Furthermore, objects in the eden space are more likely to be short-lived and eligible for removal, so a scan of the eden space is more likely to free up a large block of memory.
Division of the garbage collector into eden, survivor, tenured and the metaspace areas greatly improves JVM performance.
6. What's the difference between a minor, major and full garbage collection?
There is no official specification that defines how a major, minor and full garbage collection cycle differ. However, it is commonly understood that:
- A minor garbage collection does a mark-and-sweep routine on the eden space.
- A major garbage collection works on the survivor space.
- A full garbage collection works on the tenured space.
Since an event that triggers a full garbage collection will normally trigger a sweep of the eden, survivor and metaspace, a full garbage collection cycle is often said to include these areas of the Java heap as well.
7. How does a Java memory leak affect garbage collection?
A memory leak increases memory consumption, and the JVM is forced to run more often to clear space for new objects. Garbage collection routines will run more frequently, and free up less memory each time they run, until eventually there is no heap space left.
8. When would you choose the parallel garbage collector (GC) over Concurrent Mark Sweep (CMS) or the G1 garbage collector?
The G1 garbage collector works best when a system can dedicate a large amount of memory to the heap.
CMS uses extra threads and processing power to perform garbage collection routines without any perceived impact on application performance. It also works best with heaps smaller than 32 GB in size.
If a system does not have an extensive amount of memory dedicated to the heap or surplus processing power to allocate to CMS, a simple parallel GC is the correct choice.
Also, a parallel GC will often collect more garbage over a given period when compared to other algorithms. However, the tradeoff is longer stop-the-world pauses. If pause times are not a concern, parallel garbage collection can be the best choice.
9. Can you trigger garbage collection from code?
The System.gc() command can issue a request to the JVM to prioritize garbage collection, but the non-deterministic nature of the garbage collection algorithms means there is no guarantee on when the JVM will respond to such a request.
Common wisdom is to avoid the System.gc() command in code and find other ways to configure the JVM's Java garbage collection algorithms to achieve optimal memory management performance.

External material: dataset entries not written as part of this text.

(** The loop over the networks. The insert fails on the primary key when the node is there
    after all, and on the index of networks when another node has this one. *)
Fixpoint try_subnets (fuel : nat) (i : Z) (cell : Prefix) (nodeID pubkey endpoint : string) (t : Tables) : Tables * res (Prefix * Z) :=
  match fuel with
  | O => (t, Err (no_free_subnet cell))
  | S fuel =>
      let cand := nextSubnetAddr (PAddr cell) (i + 1) in
      if negb (Contains cell cand) then (t, Err (no_free_subnet cell))
      else match wg_peers t !! nodeID with
           | Some p => (t, Ok (p_NodePrefix p, p_FabricGeneration p))
           | None =>
               let prefix := PrefixFrom cand 64 in
               if prefix_taken nodeID prefix t then try_subnets fuel (i + 1) cell nodeID pubkey endpoint t
               else (with_peers <[nodeID := mkWGPeer nodeID pubkey endpoint prefix 1]> t, Ok (prefix, 1))
           end
  end.

(** [missed]: the first read of the transaction came before the row of another one. *)
Definition ensure_node (missed : bool) (cell : Prefix) (nodeID pubkey endpoint : string) (t : Tables) : Tables * res (Prefix * Z) :=
  match (if missed then None else wg_peers t !! nodeID) with
  | Some p =>
      if negb (String.eqb (p_Pubkey p) pubkey) || negb (String.eqb (p_Endpoint p) endpoint)
      then let gen := i64 (p_FabricGeneration p + 1) in
           (with_peers <[nodeID := mkWGPeer nodeID pubkey endpoint (p_NodePrefix p) gen]> t, Ok (p_NodePrefix p, gen))
      else (t, Ok (p_NodePrefix p, p_FabricGeneration p))
  | None => try_subnets (Z.to_nat maxCandidates) 0 cell nodeID pubkey endpoint t
  end.

Definition EnsureNodeFabric (o : exec_outcome) (missed : bool) (cellPrefix : Prefix) (nodeID pubkey endpoint : string) :
    cmd Tables (Prefix * Z) := fun t =>
  match CanonicalizePrefix cellPrefix 40 with
  | Err e => (t, Err e)
  | Ok cell => inTx o (ensure_node missed cell nodeID pubkey endpoint) t
  end.

Definition DeleteWGPeer (o1 o2 : exec_outcome) (nodeID : string) : cmd Tables unit :=
  (_ <~ cmd_exec o1 (wrap "delete wg peer: %w") (with_peers (delete nodeID)) ;;
   cmd_exec o2 (wrap "delete fabric version: %w") (with_versions (delete nodeID)))%go.

(** ** East-west rules *)

(** U+2192. *)
Definition arrow : string := bytes [226; 134; 146]%nat.
Definition key_of (p : EastWestPolicy) : rule_key := (e_SrcProject p, e_SrcApp p, e_DstProject p, e_DstApp p, e_DstService p).
Definition key_args (p : EastWestPolicy) : list fmtarg :=
  [AErr ErrFabricGenerationStale; AStr (e_SrcProject p); AStr (e_SrcApp p); AStr (e_DstProject p); AStr (e_DstApp p); AStr (e_DstService p)].

Definition put_rule (p : EastWestPolicy) (t : Tables) : Tables * res bool :=
  match eastwest_policies t !! key_of p with
  | Some old =>
      if (e_Generation old <? e_Generation p) || ((e_Generation old =? e_Generation p) && bool_decide (e_Ports old = e_Ports p))
      then (with_rules <[key_of p := p]> t, Ok true) else (t, Ok false)
  | None => (with_rules <[key_of p := p]> t, Ok true)
  end.
Definition PutEastWestPolicy (o : exec_outcome) (p : EastWestPolicy) : cmd Tables unit :=
  (ok <~ statement o "upsert eastwest policy: %w" (put_rule p) ;;
   cmd_ret (if ok : bool then Ok tt
            else Err (Errorf ("%w: eastwest %s/%s" +:+ arrow +:+ "%s/%s/%s (requested generation %d)") (key_args p ++ [AInt (e_Generation p)]))))%go.

Definition rule_less (a b : EastWestPolicy) : bool :=
  let fields p := [e_SrcProject p; e_SrcApp p; e_DstProject p; e_DstApp p; e_DstService p] in
  (fix less (l l' : list string) : bool :=
     match l, l' with
     | x :: l, y :: l' => String.ltb x y || (String.eqb x y && less l l')
     | _, _ => false
     end) (fields a) (fields b).
Definition ListEastWestPolicies (t : Tables) : list EastWestPolicy :=
  sort_by rule_less (map snd (map_to_list (eastwest_policies t))).

(** The delete, and the read of the mark when it matched no row. *)
Definition delete_rule (p : EastWestPolicy) (t : Tables) : Tables * res bool :=
  match eastwest_policies t !! key_of p with
  | Some old => if e_Generation old <=? e_Generation p then (with_rules (delete (key_of p)) t, Ok true) else (t, Ok false)
  | None => (t, Ok false)
  end.
Definition DeleteEastWestPolicy (o : exec_outcome) (rd : option goerr) (p : EastWestPolicy) : cmd Tables unit :=
  (matched <~ statement o "delete eastwest policy: %w" (delete_rule p) ;;
   fun t => (t, if matched : bool then Ok tt
                else match rd, eastwest_policies t !! key_of p with
                     | Some e, _ => Err (wrap "read eastwest policy watermark: %w" e)
                     | None, None => Ok tt
                     | None, Some cur => Err (Errorf ("%w: eastwest %s/%s" +:+ arrow +:+ "%s/%s/%s applied %d > requested %d")
                                                (key_args p ++ [AInt (e_Generation cur); AInt (e_Generation p)]))
                     end))%go.

(** ** How far a node was brought *)

Definition FabricVersion (nodeID : string) (t : Tables) : Z * string := default (0, "") (fabric_versions t !! nodeID).

Definition advance_version (nodeID : string) (generation : Z) (hash : string) (t : Tables) : Tables * res bool :=
  match fabric_versions t !! nodeID with
  | Some old => if old.1 <? generation then (with_versions <[nodeID := (generation, hash)]> t, Ok true) else (t, Ok false)
  | None => (with_versions <[nodeID := (generation, hash)]> t, Ok true)
  end.
Definition AdvanceFabricVersion (o : exec_outcome) (nodeID : string) (generation : Z) (hash : string) : cmd Tables unit :=
  (ok <~ statement o "advance fabric version: %w" (advance_version nodeID generation hash) ;;
   cmd_ret (if ok : bool then Ok tt
            else Err (Errorf "%w: node %s version above %d" [AErr ErrFabricGenerationStale; AStr nodeID; AInt generation])))%go.

(** ** What is read together with machines and deployments *)

Section joined.
Context {json : Type}.
Implicit Types db : Operations.DB (json := json).

Record MeshDirectIndex := mkIndex { Services : gset string; Machines : gset string }.
Definition nul : string := String (Ascii.ascii_of_nat 0) "".
Definition MeshServiceKey (project app service : string) : string := project +:+ nul +:+ app +:+ nul +:+ service.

However, it's worth mentioning that while the specification says the JVM may ignore a call to System.gc(), the reality is that no current implementation does unless specifically configured to do so. "And even then, there is a tooling path that ignores that config," says Java performance expert Kirk Pepperdine.
10. What strategy can you use to minimize the impact of stop-the-world garbage collection routines in enterprise systems?

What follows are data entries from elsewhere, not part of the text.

Definition isDigit (c : ascii) : bool := (48 <=? byteVal c) && (byteVal c <=? 57).

(** Cutting a text at every occurrence of one byte. *)
Fixpoint splitOn (d : ascii) (s : bytes) : list bytes :=
  match s with
  | [] => [[]]
  | c :: s' =>
      if Ascii.eqb c d then [] :: splitOn d s'
      else match splitOn d s' with
           | h :: t => (c :: h) :: t
           | [] => [[c]]
           end
  end.

(** Consecutive successful sends: every [conn.Write] succeeds. *)
Fixpoint sendAll (c : Client) (reqs : list (Message * Time * Time))
  : Client * list (option error) :=
  match reqs with
  | [] => (c, [])
  | (msg, nowBody, nowHeader) :: reqs' =>
      let '(c1, err) := Send c (Known msg) nowBody nowHeader None in
      let '(c2, errs) := sendAll c1 reqs' in
      (c2, err :: errs)
  end.

(** What [Send] hands to the socket for a message built with
    [sequenceNumber]. *)
Definition wireOf (c : Client) (msg : Message) (sequenceNumber : Z)
                  (nowBody nowHeader : Time) : bytes :=
  let messageString := GetMessage msg sequenceNumber nowBody nowHeader in
  if HasSuffix messageString (c_delimiter c) then messageString
  else messageString ++ c_delimiter c.

(** Positions in a buffer: the marker [10=] starts at [i]; the byte at [j]
    is [d]. *)
Definition markerAt (buffer : bytes) (i : nat) : Prop :=
  buffer !! i = Some "1"%char ∧ buffer !! (i + 1)%nat = Some "0"%char
  ∧ buffer !! (i + 2)%nat = Some "="%char.

Definition firstMarkerAt (buffer : bytes) (i : nat) : Prop :=
  markerAt buffer i ∧ ∀ i', (i' < i)%nat → ¬ markerAt buffer i'.

Definition firstDelimiterFrom (d : ascii) (buffer : bytes) (from j : nat) : Prop :=
  (from ≤ j)%nat ∧ buffer !! j = Some d
  ∧ ∀ j', (from ≤ j')%nat → (j' < j)%nat → buffer !! j' ≠ Some d.

(** A list of fields on the wire: each one followed by the delimiter. *)
Definition delimited (d : ascii) (fields : list bytes) : bytes :=
  concat (map (fun f => f ++ [d]) fields).

(** Sample data for the examples: the configuration of the package's own
    tests and a clock reading. *)
Definition sampleConfig : Config :=
  {| BeginString := lit "FIX.4.4"; SenderCompID := lit "SENDER";
     TargetCompID := lit "TARGET"; TargetSubID := lit "QUOTE";
     SenderSubID := lit "QUOTE"; Username := lit "user"; Password := lit "pass";
     HeartBeat := 30 |}.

One strategy is to cluster your server and assign more than enough memory to the Java heap than any individual cluster member would ever consume in a day.
Then, during non-peak hours, take one cluster member offline at a time, allowing the other members to handle the workload. At that point, either restart the JVM or force a Java garbage collection with the Java Diagnostic Command (JCMD):
When a tool like Java Mission Control or JConsole verifies that garbage collection successfully occurred, have the server rejoin the cluster and then perform the same steps on other cluster members.
Memory management is an important part of managing the runtime of Java-based applications and microservices. Those interested in landing a job that involves Java performance tuning need to be able to answer these Java garbage collection interview questions.